Kermit Ruffins, who with little argument stands as the de facto living New Orleans musician’s ambassador to the Universe said Uncle Lionel taught him “how to act, how to dress, how to feel about life.” This is grandiose. This is the Tao of Uncle Lionel and it exists not only within Kermit but in the minds of any rash soul, from here or out of town, who has succumbed to the spirits and danced in the streets of New Orleans to brass band music. The complete experience and archetype of the second line parade flowed into Uncle Lionel from his forebearers and then, with more influence and a certainly more enriched style, flowed out of him and into the rest of us. All around the world, he was the high priest of New Orleans street music’s form, mode and method.
But let’s not get too caught up in the legend because that would be disingenuous to the man on the street that he was. Often alone, Uncle Lionel would dress to the nines and make the rounds around town. It was not a strange occurrence to be caught up in some conversation or another at Harry’s Bar and reach for your drink to see Uncle Lionel had quietly placed himself in the stool next to you, or for him to be in front of you in line at Sidney’s, or walking past with a carved wooden cane while you parallel parked in Treme, or peering through a window, looking in on a Frenchmen street show. He was our personal superstar like so many New Orleans musicians are. So when one happened to encounter him in a pedestrian way, we all felt a private sort of starstruck. These were cherished moments that only happenstance can deliver to us but Uncle Lionel made possible simply by who he was.

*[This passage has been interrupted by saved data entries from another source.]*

(* ===== verification/AgentMessages.v ===== *)
(** * Messages to agents

    [send_message_with_handle] and [execute_llm_agent] of
    [openfang-kernel/src/kernel.rs]: a message to an agent passes the quotas,
    runs the agent loop with the tools and the prompt of the agent on its
    session, and is accounted for. The file composes the registry, the
    quotas, the capabilities, the prompt builder, the choice of the model and
    of its drivers, the agent loop, the metering, the audit log and the
    supervisor.

    What the kernel asks of the memory, the file system, the skills and the MCP
    servers is the record [Services]; WASM and Python agents are parameters.
    The writes to the memory and to the workspace are the effects returned. A
    panic is [None].

    While the agent loop runs, its own tools and other tasks spawn and kill
    agents, send messages and change quotas and the audit log. A message is
    therefore two steps: [begin_message], up to the run, whose inputs are read
    from the kernel before it starts, and [account], the bookkeeping on the
    kernel as it is when the run has ended. [send_message_with_handle] has
    what happens in between as an argument; the steps of all messages, spawns
    and kills interleave in [node_reachable]. What the preparation and the
    bookkeeping do by themselves is one step each. *)

From Stdlib Require Import Ascii ZArith Lia SpecFloat.
From stdpp Require Import base gmap strings list.
From S2P Require Import Prelude Strs Floats Message ChannelBridge ModelCatalog Metering ContextWindow AgentTypes.
From S2P Require Import AgentQuota AgentRegistry Capability AuditChain Supervision Triggers Background AgentLifecycle.
From S2P Require Import TextToolCalls ReplyDirectives LlmErrors ProviderCall Hooks PromptBuilder AgentLoop AgentLoopFacts AgentLoopTheorems ModelRouter.

(** [OpenFangError] as text. *)
Definition show_openfang_error (e : OpenFangError) : str :=
  match e with
  | AgentNotFound s => lit "Agent not found: " ++ s
  | AgentAlreadyExists s => lit "Agent already exists: " ++ s
  | CapabilityDenied s => lit "Capability denied: " ++ s
  | AgentLoop.QuotaExceeded s => lit "Resource quota exceeded: " ++ s
  | InvalidState current operation =>
      lit "Agent is in invalid state '" ++ current ++ lit "' for operation '" ++ operation ++ lit "'"
  | SessionNotFound s => lit "Session not found: " ++ s
  | Memory s => lit "Memory error: " ++ s
  | ToolExecution tool reason => lit "Tool execution failed: " ++ tool ++ lit " — " ++ reason
  | LlmDriver s => lit "LLM driver error: " ++ s
  | Config s => lit "Configuration error: " ++ s
  | ManifestParse s => lit "Manifest parsing error: " ++ s
  | Sandbox s => lit "WASM sandbox error: " ++ s
  | Network s => lit "Network error: " ++ s
  | Serialization s => lit "Serialization error: " ++ s
  | MaxIterationsExceeded n => lit "Max iterations exceeded: " ++ show_Z n
  | ShuttingDown => lit "Shutdown in progress"
  | Io s => lit "IO error: " ++ s
  | Internal s => lit "Internal error: " ++ s
  | AuthDenied s => lit "Auth denied: " ++ s
  | AgentLoop.MeteringError s => lit "Metering error: " ++ s
  | InvalidInput s => lit "Invalid input: " ++ s
  end.

Inductive KernelError : Type :=
| OpenFang (e : OpenFangError)
| BootFailed (s : str).

Definition show_kernel_error (e : KernelError) : str :=
  match e with OpenFang e => show_openfang_error e | BootFailed s => lit "Boot failed: " ++ s end.

Section messages.
Context {Value Vec Uuid : Type} `{EqDecision Value} `{Countable Uuid} `{UnicodeCase}.
Context {AgentId SessionId TriggerId EventId LoopId : Type}.
Context `{Countable AgentId} `{Countable TriggerId} `{Countable LoopId}.
Context (show_agent : AgentId → str).
Context (json_to_string : Value → str) (json_command : Value → option str) (sha256_hex : str → str).
Context (schema_to_string : Value → option str) (parse_json : str → option Value).
Context (json_bool : Value → option bool) (fmt_f64_4 : spec_float → str).

Abbreviation manifest_t := (AgentManifest (Json := Value)).
Abbreviation entry_t := (AgentEntry (AgentId := AgentId) (SessionId := SessionId) (Json := Value)).
Abbreviation kernel_t := (Kernel (AgentId := AgentId) (SessionId := SessionId) (TriggerId := TriggerId)
  (EventId := EventId) (LoopId := LoopId) (Json := Value)).
Abbreviation tool_t := (ContextWindow.ToolDefinition (Value := Value)).
Abbreviation env_t := (Environment (Value := Value) (Vec := Vec) (Uuid := Uuid)).

(** A driver: the answer to a request after a trace, the [n]-th of a call. *)
Abbreviation driver_t := (list (LoopEvent (Value := Value) (Vec := Vec)) → nat →
  CompletionRequest (Value := Value) → result (CompletionResponse (Value := Value)) LlmError).

Record UsageRecord : Type := mkUsageRecord {
  used_by : AgentId;
  used_model : str;
  used_input : Z;
  used_output : Z;
  used_cost : spec_float;
  used_tool_calls : Z
}.

Record Services : Type := mkServices {
  spending : Spending;
  stored_session : result (option (list (Message Value))) str;
  builtin_tools : list tool_t;
  mcp_tools : list tool_t;
  skill_tools : list str → list tool_t;
  ensure_workspace : str → result unit str;
  build_skill_summary : list str → str;
  collect_prompt_context : list str → str;
  build_mcp_summary : list str → str;
  known_user : option str;
  read_identity_file : str → str → option str;
  canonical : option str;
  workspace_section : str → str;
  stable_mode : bool;
  catalog : ModelCatalog;
  create_driver : DriverConfig → result driver_t str;
  env_var : str → option str;
  default_key_env : str;
  default_driver : driver_t;
  auth_profiles : gmap str (list AuthProfile);
  build_link_context : str → option str;
  loop_env : env_t;
  footer : UsageFooterMode
}.

(** What is written to the memory and the workspace after a run; the run
    itself comes first, with the world it leaves. *)
Inductive MessageEffect : Type :=
| RanLoop (w : AgentLoop.World (Value := Value) (Vec := Vec))
| AppendedCanonical (ms : list (Message Value))
| Mirrored (ms : list (Message Value))
| LoggedDaily (workspace response : str)
| Metered (u : UsageRecord).

Context (cfg : KernelConfig) (s : Services).

(** ** Preparing the run *)

Definition with_registry (k : kernel_t) (r : Registry (AgentId := AgentId) (SessionId := SessionId) (Json := Value))
    : kernel_t :=
  mkKernel r (scheduler k) (caps k) (trigger_engine k) (audit_log k) (background k) (event_bus k).

(** The workspace of an agent that has none yet. *)
Definition backfill (k : kernel_t) (i : AgentId) (m : manifest_t) (now : Z) : kernel_t * manifest_t :=
  match workspace m with
  | Some _ => (k, m)
  | None =>
      let dir := workspace_dir show_agent cfg i m in
      match ensure_workspace s dir with
      | Err _ => (k, m)
      | Ok _ =>
          let m := m_set_workspace (Some dir) m in
          (with_registry k (update_workspace show_agent (registry k) i (workspace m) now).1, m)
      end
  end.

Definition identity_file (m : manifest_t) (file : string) : option str :=
  workspace m ≫= λ w, read_identity_file s w (lit file).

Definition prompt_context (m : manifest_t) (tools : list tool_t) : PromptContext :=
  mkPromptContext (m_name m) (AgentTypes.description m) (system_prompt (m_model m))
    (ContextWindow.tool_name <$> tools) [] (build_skill_summary s (skills m)) (collect_prompt_context s (skills m))
    (if 3 <=? length (mcp_tools s) then build_mcp_summary s (mcp_servers m) else [])
    (workspace m) (identity_file m "SOUL.md") (identity_file m "USER.md") (identity_file m "MEMORY.md")
    (canonical s) (known_user s) None
    (default false (m_metadata m !! lit "is_subagent" ≫= json_bool))
    (bool_decide (is_Some (autonomous m)))
    (identity_file m "AGENTS.md") (identity_file m "BOOTSTRAP.md") (workspace_section s <$> workspace m)
    (identity_file m "IDENTITY.md")
    (if bool_decide (is_Some (autonomous m)) then identity_file m "HEARTBEAT.md" else None).

Definition with_prompt (m : manifest_t) (tools : list tool_t) : manifest_t :=
  m_on_model (model_with None None (Some (build_system_prompt (prompt_context m tools)))) m.

Definition choose_model (m : manifest_t) (tools : list tool_t) (message : str) : manifest_t :=
  if stable_mode s then
    match pinned_model m with
    | Some pinned => m_on_model (model_with None (Some pinned) None) m
    | None => m
    end
  else
    match routing m with
    | None => m
    | Some routing_config =>
        let router := resolve_aliases routing_config (catalog s) in
        let probe := mkRequest (AgentTypes.model (m_model m)) [user_text message] tools (max_tokens (m_model m))
                       (temperature (m_model m)) (Some (system_prompt (m_model m))) None in
        m_on_model (model_with None (Some (select_model router probe).2) None) m
    end.

Definition drivers_of (m : manifest_t) : result (list driver_t) str :=
  resolve_driver (create_driver s) (env_var s) (dm_provider (k_default_model cfg)) (default_key_env s)
    (default_driver s) (auth_profiles s) m.

(** The environment of the loop: the drivers of the agent, in turn, and no
    callback for phases. *)
Definition env_with (ds : list driver_t) : env_t :=
  let e := loop_env s in
  mkEnv (embed e) (recall e) (hooks e) false
    (λ t n r, fallback_complete ((λ d : driver_t, d t n) <$> ds) r) (stream e) (kernel e) (approval_late e)
    (branch e) (save e) (uuid e).

Definition link_message (message : str) : str :=
  match build_link_context s message with Some link_ctx => message ++ link_ctx | None => message end.

(** ** After the run *)

Definition cost_shown (cost : spec_float) : option spec_float :=
  match footer s with
  | FooterOff | FooterTokens => None
  | FooterCost | FooterFull => if f64_gtb cost (f64_of_Z 0) then Some cost else None
  end.

Definition with_cost (c : option spec_float) (r : AgentLoopResult) : AgentLoopResult :=
  mkResult (response r) (total_usage r) (iterations r) c (is_silent r) (reply_directives r).

Definition new_messages (before : nat) (session : list (Message Value)) : list MessageEffect :=
  if before <? length session then [AppendedCanonical (drop before session)] else [].

Definition usage_of (i : AgentId) (m : manifest_t) (r : AgentLoopResult) : UsageRecord :=
  let model := AgentTypes.model (m_model m) in
  let cost := estimate_cost_with_catalog (catalog s) model (input_tokens (total_usage r))
                (output_tokens (total_usage r)) in
  mkUsageRecord i model (input_tokens (total_usage r)) (output_tokens (total_usage r)) cost
    (saturating_sub (iterations r) 1).

Definition aftermath (i : AgentId) (m : manifest_t) (before : nat) (session : list (Message Value))
    (r : AgentLoopResult) : list MessageEffect :=
  new_messages before session
  ++ match workspace m with
     | Some w => [Mirrored session; LoggedDaily w (response r)]
     | None => []
     end
  ++ [Metered (usage_of i m r)].

Definition run_loop_for (m : manifest_t) (i : AgentId) (message : str) (tools : list tool_t)
    (ds : list driver_t) (session : list (Message Value)) :=
  run_agent_loop json_to_string json_command sha256_hex schema_to_string parse_json (env_with ds)
    (mkSetup m (link_message message) (show_agent i) tools
       ((λ md, Z.to_nat (context_window md)) <$> find_model (catalog s) (AgentTypes.model (m_model m))))
    (mkWorld session []).

Definition metering_error (e : Metering.MeteringError) : KernelError :=
  match e with
  | StoreError e => OpenFang (Memory e)
  | Metering.QuotaExceeded e => OpenFang (AgentLoop.QuotaExceeded e)
  end.

Definition execute_llm_agent (k : kernel_t) (entry : entry_t) (i : AgentId) (message : str) (now : Z)
    : option (kernel_t * list MessageEffect * result AgentLoopResult KernelError) :=
  match Metering.check_quota fmt_f64_4 (show_agent i) (spending s) (resources (AgentTypes.manifest entry)) with
  | Err e => Some (k, [], Err (metering_error e))
  | Ok _ =>
      match stored_session s with
      | Err e => Some (k, [], Err (OpenFang (Memory e)))
      | Ok stored =>
          let session := default [] stored in
          let tools := filter_tools (agent_mode entry)
                         (AgentLifecycle.available_tools (builtin_tools s) (mcp_tools s) (skill_tools s) k i) in
          let '(k, m) := backfill k i (AgentTypes.manifest entry) now in
          let m := choose_model (with_prompt m tools) tools message in
          match drivers_of m with
          | Err e => Some (k, [], Err (BootFailed e))
          | Ok ds =>
              match run_loop_for m i message tools ds session with
              | None => None
              | Some (w, Err e) => Some (k, [RanLoop w], Err (OpenFang e))
              | Some (w, Ok r) =>
                  Some (k, RanLoop w :: aftermath i m (length session) (AgentLoop.session w) r,
                        Ok (with_cost (cost_shown (used_cost (usage_of i m r))) r))
              end
          end
      end
  end.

He died this sabbath Sunday. He leaves a public life that will surpass any attempt at imitation. After 81 years in a city that does indeed give back to those who give to it, he leaves an ever-lasting legacy and a vast void far bigger than his slight and slender frame.
it always made my day , getting off work beat down walking to my truck to go home, there would be unk. all sporty , walking down the street.
it was the same feeling i used to get coming around the corner and running into k-doe.
seeing touisaint in his rolls with “piano” vanity lic. plate.
seeing kermit back in the 90’s driving a convertable with gangsta bass tubes playing oz for all the world to hear.
snooks , bumming smokes and beers in the mens room because doritha didnt play that shit.
on and on and on.
we are lucky enough to live amongst superstars. sometimes they have hit records , some times they drive busses , deliver our mail , or ring us up at the corner store.
I wondered, not having hefted one, what does a bass drum weigh? ~30 pounds, says the Web. Would not have wanted to wrassle with him!